**Stored items:**
(** A transfer from or to buffers outside of the ring *)
Lemma inv_transfer (wr : bool) u d p b m A done cnt c w : inv done cnt c w -> devs (st w) !! u = Some d ->
  0 <= done -> Forall (outside base k) A ->
  bd_ok b (p + Z.of_nat (length A)) -> bd_len b = bd_len (bdev d) -> same_areas (mem w) m ->
  (forall x, bd_byte b x = if wr then dput p (map (ramf (mem w)) A) (bd_byte (bdev d)) x else bd_byte (bdev d) x) ->
  (forall x, ramf m x = if wr then ramf (mem w) x
    else blit A (map (bd_byte (bdev d)) (range p (Z.of_nat (length A)))) (ramf (mem w)) x) ->
  inv done cnt (move wr u p A c) (upd_dev u (set_bdev b) (set_mem m w)).
Proof.
  intros [H1 H2 H3 H4 H5 H6 H7 H8 H9 H10 H11] Ed Hd HA Hok Hlen S Hb Hm.
  assert (Hmem : forall x, x ∉ A -> ramf m x = ramf (mem w) x).
  { intros x Hx. rewrite Hm. destruct wr; [done|]. by apply blit_out. }
  assert (Hf : forall n o, 0 <= n < 2 ^ k -> 0 <= o <= 12 ->
    fld m base (place k cur0 n) o = fld (mem w) base (place k cur0 n) o).
  { intros n o Hn Ho. apply fld_ext. intros x Hx. apply Hmem. intros Hin.
    apply (proj1 (list.Forall_forall _ _) HA) in Hin. eapply ring_outside; [exact Hin| |exact Ho|exact Hx].
    apply place_range. destruct H1; lia. }
  destruct (H8 u d Ed) as (_ & HL & HK).
  split; cbn [mem st upd upd_dev set_mem set_devs req_head devs running irq n_requests ring ring_mask]; try done.
  - destruct (ring_at_mem m w H1 S). by split.
  - by etransitivity.
  - intros n Hn. destruct (decide (n < 2 ^ k)) as [Hk|Hk]; [rewrite !Hf by lia; by apply H4|].
    rewrite !(fld_ext (mem w) m) by (intros x Hx; apply Hmem; intros Hin;
      apply (proj1 (list.Forall_forall _ _) HA) in Hin;
      eapply ring_outside; [exact Hin|apply (place_range n); destruct H1; lia| |exact Hx]; lia). by apply H4.
  - intros n o Hn Ho. rewrite Hf by lia. by apply H5.
  - intros x Hx. rewrite Hm. destruct wr; cbn [move fst]; [by apply H6|].
    rewrite (map_ext (bd_byte (bdev d)) (c.2 u)) by exact HK.
    destruct (decide (x ∈ A)) as [Hin|Hin]; [|by rewrite !blit_out by done; apply H6].
    apply blit_in; [|done]. rewrite length_map, range_length. lia.
  - rewrite length_alter. exact H7.
  - intros v e. destruct (decide (u = v)) as [<-|Hv].
    + rewrite list_lookup_alter_eq, Ed. intros [= <-]. cbn [bdev set_bdev]. split; [eauto|]. split; [congruence|].
      intros x. rewrite Hb. unfold move. destruct wr; cbn [snd]; [|by apply HK]. rewrite decide_True by done.
      rewrite (map_ext_in (ramf (mem w)) c.1) by (intros y Hy%list_elem_of_In; apply H6; by apply (proj1 (list.Forall_forall _ _) HA)).
      by apply dput_ext.
    + rewrite list_lookup_alter_ne by done. intros E. destruct (H8 v e E) as (Hp & HL' & HK'). split_and!; try done.
      intros x. rewrite HK'. unfold move. destruct wr; cbn; [|done]. by rewrite decide_False by done.
Qed.

Definition io_of (wr : bool) : iofunc_t := if wr then bdev_write else bdev_read.

(** The transfer itself, in either direction *)
Lemma transfer_io (wr : bool) fuel vec done cnt c w u d p : inv done cnt c w -> 0 <= done ->
  doing (io_of wr) u d p w -> fits d p vec w -> Forall (outside base k) (addrs vec) -> (length (addrs vec) <= fuel)%nat ->
  exists w1, transfer fuel vec (sum_z (map snd vec)) w = Ok (true, w1) /\
    inv done cnt (move wr u p (addrs vec) c) w1 /\ at_pos (io_of wr) u (p + Z.of_nat (length (addrs vec))) w1.
Proof.
  intros I Hd0 Hd Hf Ho Hl. destruct wr; cbn [io_of] in *.
  - destruct (transfer_write fuel vec w u d p Hd Hf Hl) as (b & E & Hok & HL & Hb). eexists. split; [exact E|].
    change (upd_dev u (set_bdev b) w) with (upd_dev u (set_bdev b) (set_mem (mem w) w)). split.
    + apply (inv_transfer true u d p b (mem w) (addrs vec)); try done. exact (do_dev _ _ _ _ _ Hd).
    + exists (set_bdev b d). by eapply doing_upd.
  - destruct (transfer_read fuel vec w u d p Hd Hf Hl) as (b & m & E & Hok & HL & Hb & S & Hm). eexists. split; [exact E|]. split.
    + apply (inv_transfer false u d p b m (addrs vec)); try done. exact (do_dev _ _ _ _ _ Hd).
    + exists (set_bdev b d). by eapply doing_upd.
Qed.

**What the task asks:**
Write out the lines of the entries, word for word, from the first through the one containing "- intros n Hn.", and stop at that line.

**The completed task:**
(** A transfer from or to buffers outside of the ring *)
Lemma inv_transfer (wr : bool) u d p b m A done cnt c w : inv done cnt c w -> devs (st w) !! u = Some d ->
  0 <= done -> Forall (outside base k) A ->
  bd_ok b (p + Z.of_nat (length A)) -> bd_len b = bd_len (bdev d) -> same_areas (mem w) m ->
  (forall x, bd_byte b x = if wr then dput p (map (ramf (mem w)) A) (bd_byte (bdev d)) x else bd_byte (bdev d) x) ->
  (forall x, ramf m x = if wr then ramf (mem w) x
    else blit A (map (bd_byte (bdev d)) (range p (Z.of_nat (length A)))) (ramf (mem w)) x) ->
  inv done cnt (move wr u p A c) (upd_dev u (set_bdev b) (set_mem m w)).
Proof.
  intros [H1 H2 H3 H4 H5 H6 H7 H8 H9 H10 H11] Ed Hd HA Hok Hlen S Hb Hm.
  assert (Hmem : forall x, x ∉ A -> ramf m x = ramf (mem w) x).
  { intros x Hx. rewrite Hm. destruct wr; [done|]. by apply blit_out. }
  assert (Hf : forall n o, 0 <= n < 2 ^ k -> 0 <= o <= 12 ->
    fld m base (place k cur0 n) o = fld (mem w) base (place k cur0 n) o).
  { intros n o Hn Ho. apply fld_ext. intros x Hx. apply Hmem. intros Hin.
    apply (proj1 (list.Forall_forall _ _) HA) in Hin. eapply ring_outside; [exact Hin| |exact Ho|exact Hx].
    apply place_range. destruct H1; lia. }
  destruct (H8 u d Ed) as (_ & HL & HK).
  split; cbn [mem st upd upd_dev set_mem set_devs req_head devs running irq n_requests ring ring_mask]; try done.
  - destruct (ring_at_mem m w H1 S). by split.
  - by etransitivity.
  - intros n Hn. destruct (decide (n < 2 ^ k)) as [Hk|Hk]; [rewrite !Hf by lia; by apply H4|].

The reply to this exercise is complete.